Regulation of biosynthesis and cellular localization of Sp32 annexins in tobacco BY2 cells.

Annexins interact in a calcium-dependent manner with membrane phospholipids. Although their exact function is not known, annexins have been proposed to be involved in a variety of cellular processes. To determine whether plant annexins are implicated in cell division, we have isolated cDNAs encoding annexin from TBY2 cells. Based on sequence analysis, these cDNAs fall into two families, differing mainly by deletions or insertions in their 5'- and 3'-untranslated regions. The two annexins Ntp32.1 and Ntp32.2 encoded by these cDNAs are homologous to p32 from bell pepper (Cap32.1): we propose that these Solanaceae annexins constitute a distinct type which we call Sp32 annexins.

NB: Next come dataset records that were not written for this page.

(** Then the update of the node, with the copy of the token the panel will present. *)
Definition storeCredential (nodeId : string) (dto : BootstrapRequestDto) (fullToken : string) : MF (string * string * Z) :=
  n ← freshF;
  updateNodeRow nodeId (fun r => onDetails (fun d =>
    d <| dt_dockerVersion := patchNull (bd_dockerVersion dto) (dt_dockerVersion d) |> <| dt_healthStatus := "online" |>
      <| dt_controlTokenEnc := Some (encrypt n fullToken (controlTokenAad nodeId)) |>)
    (r <| fn_node := (fn_node r) <| nd_lastHeartbeatAt := Some now |> |>)) ;;
  logF "node.bootstrap.completed" None "node" nodeId ;;
  mret (nodeId, fullToken, HEARTBEAT_INTERVAL_SECONDS).

Definition completeBootstrap (nodeId : string) (dto : BootstrapRequestDto) : MF (string * string * Z) :=
  fullToken ← issueCredential nodeId;
  storeCredential nodeId dto fullToken.

(** The first statement, [redis.get]. *)
Definition lookupBootstrap (token : string) : MF string :=
  found ← redisGet now (bootstrapRedisKey token);
  orThrow found (Unauthorized "Invalid or expired bootstrap token").

(** The rest, from [redis.del] on. *)
Definition burnAndComplete (nodeId : string) (dto : BootstrapRequestDto) : MF (string * string * Z) :=
  redisDel (bootstrapRedisKey (bd_token dto)) ;;
  completeBootstrap nodeId dto.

There are two genes (Ntan.1 and Ntan.2) derived from the separate progenitor species of Nicotiana tabacum and analysis of Southern blots is consistent with the presence of these two genes. We show that Sp32 transcript amounts are developmentally modulated in tobacco plants: RNA levels are highest in growing and dividing tissues. Sp32 annexin gene expression is also regulated in TBY2 cultured cells: transcripts and proteins are detected only in exponentially growing cells. In synchronized TBY2 cells, Sp32 annexin transcripts are expressed at the G2/M transition, in the M phase and at the G1/S transition. These results are the first evidence that the expression of plant annexins is modulated during the cell cycle. The Sp32 annexin proteins accumulate during the cell cycle and peak at the end of mitosis. Immunolocalization shows that the majority of Sp32 annexins is present in intercellular junctions, forming a ring structure under the plasma membrane. Since annexins are known to bind secretory vesicles during exocytosis, their localization at cell junctions suggests that annexins could be involved in cell wall maturation.